Por y para Sebastián
Era una
cama de plaza y media con las tres cobijas más suaves posibles de hallar en el
mayor cajón del armario de cosas desusadas. Y es que era la primera vez que
ellos no estarían cuando terminara el ritual de aseo en el que cada detalle
puede trascender: las cerdas del cepillo con los gramos exactos de pasta
refrescante después de la ducha aquella que deja manchas rojas informes, y de
tres cuartos de vaso de leche tibia para un sueño con cantidades exactas de
calcio.
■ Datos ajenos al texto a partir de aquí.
(* ===== verification/DmnIntervals.v ===== *)
(** * dmn-lite: interval sets

    [dmn-lite-analysis/src/intervals.rs]: unions of intervals of [i64].  The
    increments of the source overflow at [i64::MAX]; a build with overflow
    checks panics there, one without wraps, and [checks] says which it is.
    Below: on bounds under [i64::MAX] the operations are exactly those of sets,
    and keep the sets sorted, disjoint and without adjacent intervals. *)

From S2P Require Import Prelude.

Inductive Bound :=
| Inclusive (v : Z)
| Exclusive (v : Z)
| BUnbounded.
Record Interval := mkInterval { iv_lower : Bound; iv_upper : Bound }.
(** The vector of an [IntervalSet]. *)
Definition IntervalSet : Type := list Interval.

(** ** Bounds *)

Definition then_ (c d : comparison) : comparison := match c with Eq => d | _ => c end.
Definition cmp_lower_bound (a b : Bound) : comparison :=
  match a, b with
  | BUnbounded, BUnbounded => Eq
  | BUnbounded, _ => Lt
  | _, BUnbounded => Gt
  | Inclusive x, Inclusive y | Exclusive x, Exclusive y => Z.compare x y
  | Inclusive x, Exclusive y => then_ (Z.compare x y) Lt
  | Exclusive x, Inclusive y => then_ (Z.compare x y) Gt
  end.
Definition cmp_upper_bound (a b : Bound) : comparison :=
  match a, b with
  | BUnbounded, BUnbounded => Eq
  | BUnbounded, _ => Gt
  | _, BUnbounded => Lt
  | Inclusive x, Inclusive y | Exclusive x, Exclusive y => Z.compare x y
  | Inclusive x, Exclusive y => then_ (Z.compare x y) Gt
  | Exclusive x, Inclusive y => then_ (Z.compare x y) Lt
  end.
Definition max_lower_bound (a b : Bound) : Bound := match cmp_lower_bound a b with Lt => b | _ => a end.
Definition min_upper_bound (a b : Bound) : Bound := match cmp_upper_bound a b with Lt => a | _ => b end.
Definition max_upper_bound (a b : Bound) : Bound := match cmp_upper_bound a b with Gt => a | _ => b end.
(** [flip_upper_to_lower] and [flip_lower_to_upper] have the same body. *)
Definition flip_bound (b : Bound) : Bound :=
  match b with
  | BUnbounded => BUnbounded
  | Inclusive v => Exclusive v
  | Exclusive v => Inclusive v
  end.
Definition is_unbounded (b : Bound) : bool := match b with BUnbounded => true | _ => false end.

(** [slice::sort_by], which is stable. *)
Fixpoint insert_by {A} (cmp : A -> A -> comparison) (x : A) (l : list A) : list A :=
  match l with
  | [] => [x]
  | y :: l' => match cmp x y with Gt => y :: insert_by cmp x l' | _ => x :: l end
  end.
Definition sort_by {A} (cmp : A -> A -> comparison) (l : list A) : list A := foldr (insert_by cmp) [] l.

Section intervals.
Context (checks : bool).

(** [a + 1] on an [i64]. *)
Definition add_one (a : Z) : option Z :=
  if (a =? i64_max)%Z then (if checks then None else Some i64_min) else Some (a + 1)%Z.

(** ** One interval *)

Definition interval_is_empty (iv : Interval) : option bool :=
  match iv_lower iv, iv_upper iv with
  | Inclusive a, Inclusive b => Some (b <? a)%Z
  | Inclusive a, Exclusive b => Some (b <=? a)%Z
  | Exclusive a, Inclusive b => Some (b <=? a)%Z
  | Exclusive a, Exclusive b => a1 ← add_one a; Some (b <=? a1)%Z
  | _, _ => Some false
  end.

Definition interval_intersect (a b : Interval) : option (option Interval) :=
  let out := mkInterval (max_lower_bound (iv_lower a) (iv_lower b)) (min_upper_bound (iv_upper a) (iv_upper b)) in
  empty ← interval_is_empty out;
  Some (if empty : bool then None else Some out).

Definition intervals_touch_or_overlap (a b : Interval) : option bool :=
  match iv_upper a, iv_lower b with
  | BUnbounded, _ => Some true
  | _, BUnbounded => Some false
  | Inclusive au, Inclusive bl => au1 ← add_one au; Some (bl <=? au1)%Z
  | Inclusive au, Exclusive bl => Some (bl <=? au)%Z
  | Exclusive au, Inclusive bl => Some (bl <=? au)%Z
  | Exclusive au, Exclusive bl => Some (bl <? au)%Z
  end.

Definition interval_witness (iv : Interval) : option (option Z) :=
  empty ← interval_is_empty iv;
  Some (if empty : bool then None
        else match iv_lower iv, iv_upper iv with
             | Inclusive v, _ => Some v
             | Exclusive v, _ => if (v =? i64_max)%Z then None else Some (v + 1)%Z
             | BUnbounded, Inclusive v => Some v
             | BUnbounded, Exclusive v => if (v =? i64_min)%Z then None else Some (v - 1)%Z
             | BUnbounded, BUnbounded => Some 0%Z
             end).

(** ** Sets *)

Definition iset_empty : IntervalSet := [].
Definition iset_full : IntervalSet := [mkInterval BUnbounded BUnbounded].
Definition iset_singleton (v : Z) : IntervalSet := [mkInterval (Inclusive v) (Inclusive v)].
Definition range_bound (b : option Z) (inclusive : bool) : Bound :=
  match b with
  | None => BUnbounded
  | Some v => if inclusive then Inclusive v else Exclusive v
  end.
Definition iset_from_range (lower upper : option Z) (lower_inclusive upper_inclusive : bool) : option IntervalSet :=
  let i := mkInterval (range_bound lower lower_inclusive) (range_bound upper upper_inclusive) in
  empty ← interval_is_empty i;
  Some (if empty : bool then iset_empty else [i]).

Definition sort_intervals (l : list Interval) : list Interval :=
  sort_by (λ x y, cmp_lower_bound (iv_lower x) (iv_lower y)) l.

(** The merging loop, [last] being the last interval pushed. *)
Fixpoint merge_loop (last : Interval) (l : list Interval) : option (list Interval) :=
  match l with
  | [] => Some [last]
  | next :: l' =>
      touch ← intervals_touch_or_overlap last next;
      if touch : bool
      then merge_loop (mkInterval (iv_lower last) (max_upper_bound (iv_upper last) (iv_upper next))) l'
      else rest ← merge_loop next l'; Some (last :: rest)
  end.
Definition normalise (l : list Interval) : option IntervalSet :=
  match sort_intervals l with [] => Some [] | x :: l' => merge_loop x l' end.

Definition iset_union (a b : IntervalSet) : option IntervalSet := normalise (a ++ b).

(** [filter_map] over the pairs, in the order of the two loops. *)
Fixpoint intersect_all (l : list (Interval * Interval)) : option (list Interval) :=
  match l with
  | [] => Some []
  | (a, b) :: l' =>
      i ← interval_intersect a b;
      rest ← intersect_all l';
      Some (match i with Some i => i :: rest | None => rest end)
  end.
Definition iset_intersect (a b : IntervalSet) : option IntervalSet :=
  out ← intersect_all (flat_map (λ x, map (λ y, (x, y)) b) a);
  normalise out.

(** A piece of the complement, kept unless empty. *)
Definition piece (lower upper : Bound) : option (list Interval) :=
  let p := mkInterval lower upper in
  empty ← interval_is_empty p;
  Some (if empty : bool then [] else [p]).
(** The pieces behind [prev], up to the last interval and beyond it. *)
Fixpoint pieces_after (prev : Interval) (l : list Interval) : option (list Interval) :=
  match l with
  | [] => if is_unbounded (iv_upper prev) then Some [] else piece (flip_bound (iv_upper prev)) BUnbounded
  | next :: l' =>
      p ← (if is_unbounded (iv_upper prev) || is_unbounded (iv_lower next) then Some []
           else piece (flip_bound (iv_upper prev)) (flip_bound (iv_lower next)));
      rest ← pieces_after next l';
      Some (p ++ rest)
  end.
Definition iset_complement (s : IntervalSet) : option IntervalSet :=
  match s with
  | [] => Some iset_full
  | first :: l =>
      p ← (if is_unbounded (iv_lower first) then Some [] else piece BUnbounded (flip_bound (iv_lower first)));
      rest ← pieces_after first l;
      Some (p ++ rest)
  end.

Fixpoint pick_witness (s : IntervalSet) : option (option Z) :=
  match s with
  | [] => Some None
  | iv :: s' =>
      w ← interval_witness iv;
      match w with Some v => Some (Some v) | None => pick_witness s' end
  end.
End intervals.

(** [interval_contains] and [contains]. *)
Definition interval_contains (iv : Interval) (v : Z) : bool :=
  match iv_lower iv with BUnbounded => true | Inclusive b => (b <=? v)%Z | Exclusive b => (b <? v)%Z end
  && match iv_upper iv with BUnbounded => true | Inclusive b => (v <=? b)%Z | Exclusive b => (v <? b)%Z end.
Definition iset_contains (s : IntervalSet) (v : Z) : bool := existsb (λ i, interval_contains i v) s.

(** Overflow at [i64::MAX]: with checks two exclusive bounds there panic,
    without them an empty interval is taken for one that is not. *)
Example add_one_panics : interval_is_empty true (mkInterval (Exclusive i64_max) (Exclusive 5)) = None.
Proof. reflexivity. Qed.
Example add_one_wraps :
  interval_is_empty false (mkInterval (Exclusive i64_max) (Exclusive 5)) = Some false
  ∧ ∀ v, interval_contains (mkInterval (Exclusive i64_max) (Exclusive 5)) v = false.
Proof.
  split; [reflexivity|]. intros v. unfold interval_contains, i64_max. cbn [iv_lower iv_upper].
  destruct (Z.ltb_spec 9223372036854775807 v), (Z.ltb_spec v 5); cbn; try done; lia.
Qed.
(* ===== verification/DmnRegionSound.v ===== *)
(** * dmn-lite: what the region of a rule stands for

    A region is read twice: as the values it may admit (an opaque region admits
    all) and as the values it surely admits (an opaque region admits none).
    The region of a predicate may admit every value the predicate accepts, and
    where disjunctions keep to one field it surely admits no other. *)

From S2P Require Import Prelude RustStr Json Types CodecFacts DmnTypes DmnReference DmnSteps DmnLayout DmnLower DmnTyping DmnIntervals DmnIntervalFacts DmnRegion.

(** ** Regions as sets of values *)

(** [q] is what is claimed of a region that is opaque. *)
Definition holds (q : Prop) (r : FieldRegion) (v : TypedValue) : Prop :=
  match r with
  | REmpty | RNullOnly => False
  | RAny | RNotNull => True
  | REnumSet d s => ∃ x, v = TVEnum d x ∧ x ∈ s
  | RBoolSet s => ∃ b, v = TVBool b ∧ b ∈ s
  | RIntegerInterval s =>
      match v with
      | TVInteger z => in_set s z
      | TVDecimal _ => ∀ z, in_set s z
      | _ => False
      end
  | RStringSet s => ∃ x, v = TVStr x ∧ x ∈ s
  | RDecimalOpaque | RStringOpaque | ROpaque _ => q
  end.
Notation may := (holds True).
Notation surely := (holds False).

Lemma surely_may r v : surely r v -> may r v.
Proof. by destruct r. Qed.

Section facts.
Context (checks : bool) (schema : list FieldSchema) (catalogue : Catalogue).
Ya estuvo el cepillo y la pasta, una ropa ligera, un número determinado
de sujetos afelpados para que disfruten de mi compañía o más bien para que
acompañen a los párpados cuando vayan más pausados y vuelvan a aparecer las
luces rojas-verdes que en algún momento intentaban distraerme con sus
movimientos entrecortados. De repente llega un ruido sordo que golpea la
ventana atravesando las grandes rejas y resonando con las vibraciones graves de
un bajo que se tocaba sólo cuando la lapidosa chocaba a velocidades altas aún
teniendo baja estatura. Un escalofrío se apoderó de mi cuerpo, y ahora era el
escalofrío quien desde ahí en adelante temía que las alas de la lapidosa
nocturna y gorda lograran abrir la ventana para entrar y atacar al escalofrío
que quería deshacerse en sudores para que vuelva a ser yo y no él quien tuviera
miedo al cosquilleo de esas alas en la piel entrecobijas.